Ath-MIR859-774 encodes a functional polycistronic pri-MIRNA. (a) Overexpression of Ath-MIR859-774 pri-MIRNA (under the control of a 35S-CaMV promoter) in wild-type Col-0 transgenic lines (seven representative OverExpressing (OE) lines) is shown. Real-time RT-PCR analysis was performed based on equal amounts of total RNAs. A green fluorescent protein encoding transcript present 3' to the overexpressed pri-MIRNA was used as a tag to efficiently amplify the overexpressed transcript. Threshold cycles are indicated and error bars indicate standard deviation of values obtained based on two independent cDNA syntheses (technical replicates). (b) Detection of mature 21-bp Ath-miR859 and Ath-miR774 by Northern blot analysis in two representative independent transgenic lines (selected from (a)) overexpressing the Ath-MIR859-774 pri-MIRNA. Total RNAs (10 μg/lane) from each sample were blotted and probed with ³²P-labeled standard DNA complementary to U6 RNA (loading control) or oligonucleotides complementary to mature miRNA sequences. (c) Real-time RT-PCR analysis of the relative accumulation of selected Ath-MIR859-774 validated targets (Ath-miR859 target TAIR:At3g49510 and Ath-miR774 target TAIR:At3g19890) in the two transgenic lines used in (b).
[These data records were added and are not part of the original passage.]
(** * Solodit MCP server: request construction, remote query and result formatting

    A shallow embedding of [src/index.ts]: the filter builder of the
    [search_findings] tool, [searchSoloditFindings], [formatFinding] and the
    detail rendering of [get_finding_by_id], followed by the properties proved
    about them. *)

From Stdlib Require Import String Ascii List Bool Arith ZArith Lia.
From Stdlib Require Import DecimalString.
Import ListNotations.
Open Scope string_scope.

(** ** JavaScript primitives used by the source *)

(** A string is a sequence of code units; a character of [string] stands for
    one code unit (the model covers code units below 256). *)
Module Js.

(** Truthiness of a string: every string but the empty one. *)
Definition truthy (s : string) : bool :=
  match s with
  | EmptyString => false
  | String _ _ => true
  end.

(** [x || d] where [x : string | null] (or [string | undefined]). *)
Definition or_else (x : option string) (d : string) : string :=
  match x with
  | Some s => if truthy s then s else d
  | None => d
  end.

(** [s.substring(start, end)]: both indices are clamped to the length and
    swapped when out of order. *)
Definition substring (s : string) (start end_ : nat) : string :=
  let len := String.length s in
  let a := Nat.min start len in
  let b := Nat.min end_ len in
  String.substring (Nat.min a b) (Nat.max a b - Nat.min a b) s.

(** White space and line terminators removed by [trim], among the code
    units below 256: TAB, LF, VT, FF, CR, SP and NBSP. *)
Definition is_space (c : ascii) : bool :=
  match nat_of_ascii c with
  | 9 | 10 | 11 | 12 | 13 | 32 | 160 => true
  | _ => false
  end.

Fixpoint trimStart (s : string) : string :=
  match s with
  | EmptyString => EmptyString
  | String c r => if is_space c then trimStart r else s
  end.

Fixpoint trimEnd (s : string) : string :=
  match s with
  | EmptyString => EmptyString
  | String c r =>
      match trimEnd r with
      | EmptyString => if is_space c then EmptyString else String c EmptyString
      | r' => String c r'
      end
  end.

(** [s.trim()] *)
Definition trim (s : string) : string := trimEnd (trimStart s).

(** [xs.join(sep)] on an array of strings. *)
Definition join (sep : string) (xs : list string) : string :=
  String.concat sep xs.

(** Decimal rendering of a non-negative integer ([`${n}`] for an
    integer-valued number such as [array.length] or an HTTP status). *)
Definition nat_toString (n : nat) : string :=
  NilZero.string_of_uint (Nat.to_uint n).

(** The newline of a template literal. *)
Definition nl : string := String (ascii_of_nat 10) EmptyString.

(** What a JavaScript computation ends with when it does not return. *)
Inductive exn : Type :=
| Error (message : string)  (* [throw new Error(message)] *)
| TypeError                 (* raised by the runtime: a property read on
                               [null]/[undefined], a failed conversion *)
| Rejected.                 (* a rejected promise of the runtime: [fetch]
                               or [response.json()] *)

Inductive outcome (A : Type) : Type :=
| Returned (a : A)
| Thrown (e : exn).
Arguments Returned {A} a.
Arguments Thrown {A} e.

Definition obind {A B} (m : outcome A) (f : A -> outcome B) : outcome B :=
  match m with
  | Returned a => f a
  | Thrown e => Thrown e
  end.

(** The [number] type of the language. Its IEEE arithmetic is not
    modelled: the source only tests numbers for truthiness, renders them
    in template literals and with [toFixed], and writes integer literals. *)
Class Number : Type := {
  number : Type;
  number_truthy : number -> bool;          (* neither 0 nor NaN *)
  number_toString : number -> string;      (* [`${n}`] *)
  number_toFixed : number -> nat -> string; (* [n.toFixed(d)] *)
  number_of_nat : nat -> number            (* an integer literal *)
}.

(** [x || d] where [x : number | undefined]. *)
Definition or_else_number `{Number} (x : option number) (d : number) : number :=
  match x with
  | Some n => if number_truthy n then n else d
  | None => d
  end.

#[local] Set Warnings "-register-all".

(** A value produced by [JSON.parse]. The properties of an object are its
    own properties, each key once. *)
Inductive value `{Number} : Type :=
| Null
| Bool (b : bool)
| Num (n : number)
| Str (s : string)
| Array (items : list value)
| Object (props : list (string * value)).

(** An own property of an object; [None] is [undefined]. *)
Fixpoint get_own `{Number} (key : string) (props : list (string * value))
  : option value :=
  match props with
  | [] => None
  | (k, v) :: rest => if String.eqb k key then Some v else get_own key rest
  end.

(** [v.message]: a [TypeError] on [null]; an own property of an object;
    [undefined] on the other values, whose prototypes have no property of
    that name. *)
Definition get_message `{Number} (v : value) : outcome (option value) :=
  match v with
  | Null => Thrown TypeError
  | Object props => Returned (get_own "message" props)
  | Bool _ | Num _ | Str _ | Array _ => Returned None
  end.

(** Truthiness of a value that may be [undefined]. *)
Definition value_truthy `{Number} (v : option value) : bool :=
  match v with
  | None | Some Null => false
  | Some (Bool b) => b
  | Some (Num n) => number_truthy n
  | Some (Str s) => truthy s
  | Some (Array _) | Some (Object _) => true
  end.

(** The string a template literal puts for a value. An array joins its
    elements with a comma, [null] elements rendering empty; an object
    renders through [Object.prototype.toString], unless an own property
    [toString] (never callable in parsed JSON) hides it, in which case
    the conversion fails. *)
Fixpoint toString `{Number} (v : value) : outcome string :=
  match v with
  | Null => Returned "null"
  | Bool b => Returned (if b then "true" else "false")
  | Num n => Returned (number_toString n)
  | Str s => Returned s
  | Array items =>
      obind
        ((fix elements (l : list value) : outcome (list string) :=
            match l with
            | [] => Returned []
            | x :: rest =>
                obind (match x with Null => Returned "" | _ => toString x end)
                  (fun s => obind (elements rest)
                              (fun ss => Returned (s :: ss)))
            end) items)
        (fun ss => Returned (join "," ss))
  | Object props =>
      match get_own "toString" props with
      | Some _ => Thrown TypeError
      | None => Returned "[object Object]"
      end
  end.

End Js.

Export Js(Number, number, number_truthy, number_toString, number_toFixed,
          number_of_nat, exn, outcome).

(** ** Data model *)

(** [impact]: "HIGH" | "MEDIUM" | "LOW" | "GAS" *)
Inductive Impact : Type := HIGH | MEDIUM | LOW | GAS.

Definition Impact_toString (i : Impact) : string :=
  match i with
  | HIGH => "HIGH"
  | MEDIUM => "MEDIUM"
  | LOW => "LOW"
  | GAS => "GAS"
  end.

(** [reported.value]: "30" | "60" | "90" | "after" | "alltime"; the input
    schema of [reportedDays] admits all of them but "after". *)
Inductive Reported : Type := R30 | R60 | R90 | Rafter | Ralltime.

Inductive ReportedDays : Type := D30 | D60 | D90 | Dalltime.

Definition Reported_of_days (d : ReportedDays) : Reported :=
  match d with
  | D30 => R30
  | D60 => R60
  | D90 => R90
  | Dalltime => Ralltime
  end.

Inductive SortField : Type := Recency | Quality | Rarity.

Inductive SortDirection : Type := Desc | Asc.

(** [{ value: string; label?: string }] *)
Record ValueLabel : Type := mkValueLabel {
  value : string;
  label : option string
}.

(** [{ value: ...; label?: string }] of the [reported] filter. *)
Module ReportedFilter.
Record t : Type := mk {
  value : Reported;
  label : option string
}.
End ReportedFilter.

(** [interface SoloditFilters]: every field is optional; [None] is an
    absent key. *)
Module SoloditFilters.
Record t `{Number} : Type := mk {
  keywords : option string;
  impact : option (list Impact);
  firms : option (list ValueLabel);
  tags : option (list ValueLabel);
  protocol : option string;
  protocolCategory : option (list ValueLabel);
  forked : option (list ValueLabel);
  languages : option (list ValueLabel);
  user : option string;
  minFinders : option string;
  maxFinders : option string;
  reported : option ReportedFilter.t;
  reportedAfter : option string;
  qualityScore : option number;
  rarityScore : option number;
  sortField : option SortField;
  sortDirection : option SortDirection
}.

Arguments mk {_}.

Definition key_if {A} (name : string) (field : option A) : list string :=
  match field with
  | Some _ => [name]
  | None => []
  end.

(** [Object.keys(filters)]. The keys come in insertion order; the handler
    assigns them in the order of the interface. *)
Definition keys `{Number} (f : t) : list string :=
  key_if "keywords" (keywords f) ++ key_if "impact" (impact f)
  ++ key_if "firms" (firms f) ++ key_if "tags" (tags f)
  ++ key_if "protocol" (protocol f)
  ++ key_if "protocolCategory" (protocolCategory f)
  ++ key_if "forked" (forked f) ++ key_if "languages" (languages f)
  ++ key_if "user" (user f) ++ key_if "minFinders" (minFinders f)
  ++ key_if "maxFinders" (maxFinders f) ++ key_if "reported" (reported f)
  ++ key_if "reportedAfter" (reportedAfter f)
  ++ key_if "qualityScore" (qualityScore f)
  ++ key_if "rarityScore" (rarityScore f)
  ++ key_if "sortField" (sortField f)
  ++ key_if "sortDirection" (sortDirection f).
End SoloditFilters.

(** [interface SoloditRequest] *)
Module SoloditRequest.
Record t `{Number} : Type := mk {
  page : option number;
  pageSize : option number;
  filters : option SoloditFilters.t
}.
End SoloditRequest.

(** [interface SoloditFinding]. The two nested lists are declared as arrays;
    the record is read from the remote service's JSON without validation, so
    [None] stands for a list that is [null] or absent there. *)
Module SoloditFinding.
(** The element types of the two nested lists:
    [{ wardens_warden: { handle } }] and [{ tags_tag: { title } }]. *)
Record Warden : Type := mkWarden { handle : string }.
Record IssueFinder : Type := mkIssueFinder { wardens_warden : Warden }.
Module Tag.
Record t : Type := mk { title : string }.
End Tag.
Record IssueTagScore : Type := mkIssueTagScore { tags_tag : Tag.t }.

Record t `{Number} : Type := mk {
  id : string;
  slug : string;
  title : string;
  content : string;
  summary : option string;
  impact : Impact;
  quality_score : number;
  general_score : number;
  report_date : option string;
  firm_name : option string;
  protocol_name : option string;
  finders_count : number;
  source_link : option string;
  issues_issue_finders : option (list IssueFinder);
  issues_issuetagscore : option (list IssueTagScore)
}.
End SoloditFinding.

(** [interface SoloditResponse] *)
Module SoloditResponse.
Record Metadata `{Number} : Type := mkMetadata {
  totalResults : number;
  currentPage : number;
  pageSize : number;
  totalPages : number;
  elapsed : number
}.
Arguments mkMetadata {_}.
Record RateLimit `{Number} : Type := mkRateLimit {
  limit : number;
  remaining : number;
  reset : number
}.
Arguments mkRateLimit {_}.
Record t `{Number} : Type := mk {
  findings : list SoloditFinding.t;
  metadata : Metadata;
  rateLimit : RateLimit
}.
End SoloditResponse.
The histogram represents amounts of specific PCR amplification products (verified by sequencing and dissociation curve analyses) normalized to reference genes [72] defined using Genorm software [73] (see Materials and methods). Values of target expression in the control line (Col-0) are set to 1. Error bars indicate the standard deviation of values obtained based on three independent cDNA syntheses (technical replicates).